Second, short-term implemented RCTs are unable to capture exponential changes in transmission. A mere 10% decrease in virus transmission rate during repeated reproductive cycles can result in half of the cases. But the short-term RCT only measures the initial 10 percent reduction and considers it “statistically insignificant.”

While RCTs have been the goddess of drugs and vaccines, they are scatterbrained and astray us in masks.

5. Underestimation of the mechanical display

When assessing a complex phenomenon evolving in a complex system, we need two types of evidence: mechanistic evidence helps us to understand causal pathways that link an intervention (such as the use of a mask) to a particular outcome (such as not receiving COVID-19) and statistical evidence to assess the magnitude of the effect.

Mechanical evidence is often produced in laboratories. For example, by measuring drops caused by sneezing or with the help of an artificial cough simulator filtration efficiency various masks. These studies do not prove that masks work, but they are important pieces from a broader puzzle and should not have been discarded.

6. Prevention of airborne contamination

There is a wealth of evidence for this spread in the air is the primary mode of transmission of SARS-CoV-2 through super spreading events in poorly ventilated interiors. This is a game changer. That means we need to avoid close contacts (airborne spreads mostly occur within two meters), long periods indoors, and crowds.

With masks, we need to move our mechanistic model from a model that focuses on clouds of projectile droplets (coughs and sneezes), one that sees the air we breathe loaded with infectious particles. The World Health Organization banned for a long time this virus in the air. Still, airborne spread is important in mask design because it means we have to pay careful attention to the suitability of the mask (avoid gaps around the page from which air can escape) and may consider upgrading to a higher-end FFP2 mask.

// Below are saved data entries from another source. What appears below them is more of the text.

(** * A shallow embedding of the chat application [app.py]

    The Flask handlers are embedded as functions over an explicit world:
    the three relational tables with their sequences, the signed cookie that
    Flask calls [session], the messages flashed to the next page, and the log
    of calls made to the generative model.  Statements that psycopg2 runs are
    functions on the tables; Python's [try], [except] and [finally] are
    combinators of a small state-and-exception monad. *)

From Stdlib Require Import ZArith List String Ascii Bool Lia.
From Stdlib Require Import Sorting.Sorted Sorting.Permutation.
Import ListNotations.

Local Open Scope string_scope.
Local Open Scope Z_scope.

(** ** Python strings

    A [str] is modelled by Rocq's [string]; its 8-bit characters are read as
    the code points 0 to 255. *)

Module PyStr.

(** [str.isspace] on one code point below 256. *)
Definition isspace (c : ascii) : bool :=
  let n := nat_of_ascii c in
  (((9 <=? n) && (n <=? 13)) || ((28 <=? n) && (n <=? 32))
   || (n =? 133) || (n =? 160))%nat.

Fixpoint lstrip (s : string) : string :=
  match s with
  | EmptyString => EmptyString
  | String c s' => if isspace c then lstrip s' else s
  end.

Fixpoint rstrip (s : string) : string :=
  match s with
  | EmptyString => EmptyString
  | String c s' =>
      match rstrip s' with
      | EmptyString => if isspace c then EmptyString else String c EmptyString
      | r => String c r
      end
  end.

(** [s.strip()] *)
Definition strip (s : string) : string := rstrip (lstrip s).

(** [str.lower] on one code point below 256: the ASCII capitals and the
    Latin-1 capitals (all of 0xC0..0xDE but the multiplication sign). *)
Definition lower_char (c : ascii) : ascii :=
  let n := nat_of_ascii c in
  if (((65 <=? n) && (n <=? 90))
      || ((192 <=? n) && (n <=? 222) && negb (n =? 215)))%nat
  then ascii_of_nat (n + 32) else c.

Fixpoint lower (s : string) : string :=
  match s with
  | EmptyString => EmptyString
  | String c s' => String (lower_char c) (lower s')
  end.

(** Python's truth value of a string: [not s] holds of the empty string. *)
Definition falsy (s : string) : bool :=
  match s with EmptyString => true | _ => false end.

Definition len (s : string) : Z := Z.of_nat (String.length s).

End PyStr.

(** ** Timestamps

    A [TIMESTAMP] is the number of microseconds since 1970-01-01 00:00. *)

Module Clock.

Definition usec_per_minute : Z := 60000000.
Definition usec_per_day : Z := 86400000000.

Definition digit (n : Z) : ascii := ascii_of_nat (48 + Z.to_nat (n mod 10)).

Definition two_digits (n : Z) : string :=
  String (digit (n / 10)) (String (digit n) EmptyString).

Definition four_digits (n : Z) : string :=
  String (digit (n / 1000)) (String (digit (n / 100)) (two_digits n)).

Definition hour_of (t : Z) : Z := (t / (60 * usec_per_minute)) mod 24.
Definition minute_of (t : Z) : Z := (t / usec_per_minute) mod 60.

(** [to_char(t, 'HH24:MI')] and [strftime('%H:%M')] *)
Definition hh24_mi (t : Z) : string :=
  two_digits (hour_of t) ++ ":" ++ two_digits (minute_of t).

(** The proleptic Gregorian date of a day number (days since 1970-01-01). *)
Definition civil_of_days (days : Z) : Z * Z * Z :=
  let z := days + 719468 in
  let era := z / 146097 in
  let doe := z mod 146097 in
  let yoe := (doe - doe / 1460 + doe / 36524 - doe / 146096) / 365 in
  let doy := doe - (365 * yoe + yoe / 4 - yoe / 100) in
  let mp := (5 * doy + 2) / 153 in
  let d := doy - (153 * mp + 2) / 5 + 1 in
  let m := if mp <? 10 then mp + 3 else mp - 9 in
  let y := yoe + era * 400 + (if m <=? 2 then 1 else 0) in
  (y, m, d).

(** [t.strftime('%Y-%m-%d %H:%M')], for the years 1000 to 9999. *)
Definition strftime_ymd_hm (t : Z) : string :=
  let '(y, m, d) := civil_of_days (t / usec_per_day) in
  four_digits y ++ "-" ++ two_digits m ++ "-" ++ two_digits d
    ++ " " ++ hh24_mi t.

End Clock.

(** ** Data model: the three tables of [init_db] *)

Record User := mkUser {
  u_id : Z;
  u_username : string;
  u_password : string;
  u_email : option string;
  u_created_at : Z
}.

Record ChatSession := mkChatSession {
  cs_id : Z;
  cs_user_id : option Z;
  cs_created_at : Z
}.

Record ChatMessage := mkChatMessage {
  cm_id : Z;
  cm_session_id : option Z;
  cm_user_id : option Z;
  cm_message : string;
  cm_response : string;
  cm_timestamp : Z
}.

(** Rows are kept in insertion order. *)
Record Tables := mkTables {
  users : list User;
  chat_sessions : list ChatSession;
  chat_messages : list ChatMessage
}.

(** The next values of the three [SERIAL] sequences. *)
Record Sequences := mkSequences {
  users_id_seq : Z;
  chat_sessions_id_seq : Z;
  chat_messages_id_seq : Z
}.

Record Database := mkDatabase {
  db_tables : Tables;
  db_sequences : Sequences
}.

(** Flask's [session]: the keys the handlers read and write. *)
Record Session := mkSession {
  s_user_id : option Z;
  s_username : option string;
  s_session_id : option Z
}.

Definition anonymous : Session := mkSession None None None.

(** One turn of the history handed to [model.start_chat]. *)
Inductive Role := role_user | role_model.

Record Turn := mkTurn {
  role : Role;
  parts : list string
}.

(** What the handlers put in their pages and JSON bodies. *)
Record MessageView := mkMessageView {
  mv_question : string;
  mv_response : string;
  mv_timestamp : string
}.

Record SessionView := mkSessionView {
  sv_session_id : Z;
  sv_session_date : string;
  sv_messages : list MessageView
}.

Inductive Body :=
| JsonError (error : string)
| JsonReply (response : string) (timestamp : option string)
| JsonMessages (messages : list MessageView)
| JsonCleared (message : string)
| IndexPage (sessions : list SessionView) (chat_history : list MessageView)
            (username : option string) (current_session_id : option Z)
| RegisterPage
| RedirectTo (endpoint : string)
| ServerError.

Record Response := mkResponse {
  body : Body;
  status : Z
}.

Definition jsonify (b : Body) : Response := mkResponse b 200.
Definition render_template (b : Body) : Response := mkResponse b 200.
Definition redirect (endpoint : string) : Response :=
  mkResponse (RedirectTo endpoint) 302.

(** A response that carries the key ["error"]. *)
Definition is_error (r : Response) : bool :=
  match body r with JsonError _ => true | _ => false end.

(** ** SQL on lists of rows *)

Module Sql.

(** [column = %s]: never true when either side is [NULL]. *)
Definition eq_int (column parameter : option Z) : bool :=
  match column, parameter with
  | Some a, Some b => a =? b
  | _, _ => false
  end.

Section OrderBy.
Context {A : Type} (leb : A -> A -> bool) (tie : A -> A -> bool).

(** Whether [x] is returned before [y]: by the sort key when it tells them
    apart, and as [tie] has it when it does not. *)
Definition goes_before (x y : A) : bool :=
  if leb y x then leb x y && tie x y else true.

Fixpoint insert_row (x : A) (l : list A) : list A :=
  match l with
  | [] => [x]
  | y :: l' => if goes_before x y then x :: l else y :: insert_row x l'
  end.

(** [ORDER BY]: PostgreSQL leaves open in which order rows with equal sort
    keys are returned; [tie] is that choice. *)
Fixpoint order_by (l : list A) : list A :=
  match l with
  | [] => []
  | x :: l' => insert_row x (order_by l')
  end.
End OrderBy.

(** A choice between rows made on their primary keys. *)
Definition by_key {A} (key : A -> Z) (tie : Z -> Z -> bool) (a b : A) : bool :=
  tie (key a) (key b).

Definition asc {A} (key : A -> Z) (a b : A) : bool := key a <=? key b.
Definition desc {A} (key : A -> Z) (a b : A) : bool := key b <=? key a.
Definition asc_text {A} (key : A -> string) (a b : A) : bool :=
  String.leb (key a) (key b).

(** [character varying(n)] on assignment: a longer value is refused.
    (PostgreSQL cuts a value whose excess is all spaces; usernames and
    emails arrive stripped and a password hash ends in no space.) *)
Definition fits (n : Z) (s : string) : bool := PyStr.len s <=? n.

End Sql.

(** ** The world a request runs in *)

(** What the request cannot decide: whether the server accepts a
    connection, which statement (numbered from 0 within the request) raises
    for a reason beyond the constraints of the tables, whether that failure
    is the loss of the connection, which of two sessions and which of two
    messages (named by their ids) a query returns first when their sort keys
    are equal, the clocks, the generative model and the salted hash. *)
Record Env := mkEnv {
  db_up : bool;
  fault : nat -> option string;
  drops : nat -> bool;
  tie_sessions : Z -> Z -> bool;
  tie_messages : Z -> Z -> bool;
  now : Z;
  wall_clock : Z;
  model_ready : bool;
  send_message : list Turn -> string -> string + string;
  generate_password_hash : string -> string
}.

Record World := mkWorld {
  committed : Tables;
  work : Tables;
  seqs : Sequences;
  aborted : bool;
  closed : bool;
  ops : nat;
  cookie : Session;
  flashes : list (string * string);
  ai_log : list (list Turn * string)
}.

Inductive result (A : Type) :=
| Ok (a : A)
| Raise (e : string).
Arguments Ok {A} a.
Arguments Raise {A} e.

Definition M (A : Type) : Type := World -> result A * World.

Definition ret {A} (a : A) : M A := fun w => (Ok a, w).

Definition bind {A B} (m : M A) (k : A -> M B) : M B :=
  fun w =>
    match m w with
    | (Ok a, w') => k a w'
    | (Raise e, w') => (Raise e, w')
    end.

Definition raise {A} (e : string) : M A := fun w => (Raise e, w).

(** [try: m  except Exception as e: h e] *)
Definition try_except {A} (m : M A) (h : string -> M A) : M A :=
  fun w =>
    match m w with
    | (Ok a, w') => (Ok a, w')
    | (Raise e, w') => h e w'
    end.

7. Raise mask assignments prematurely

British Government ad it is premature that masks will cease to be mandatory in public places from 19 July. The cases of COVID-19 are rises rapidly and while vaccinations have weakened the link to hospitalization and death, these numbers are also on the rise. If politicians want to “open up” society despite these ongoing risks, continuing mandatory camouflage could be one way to do so more safely.

Trish Greenhalgh, Professor, Faculty of Primary Health Care, University of Oxford

This article has been republished Discourse Creative Commons license. Read original article.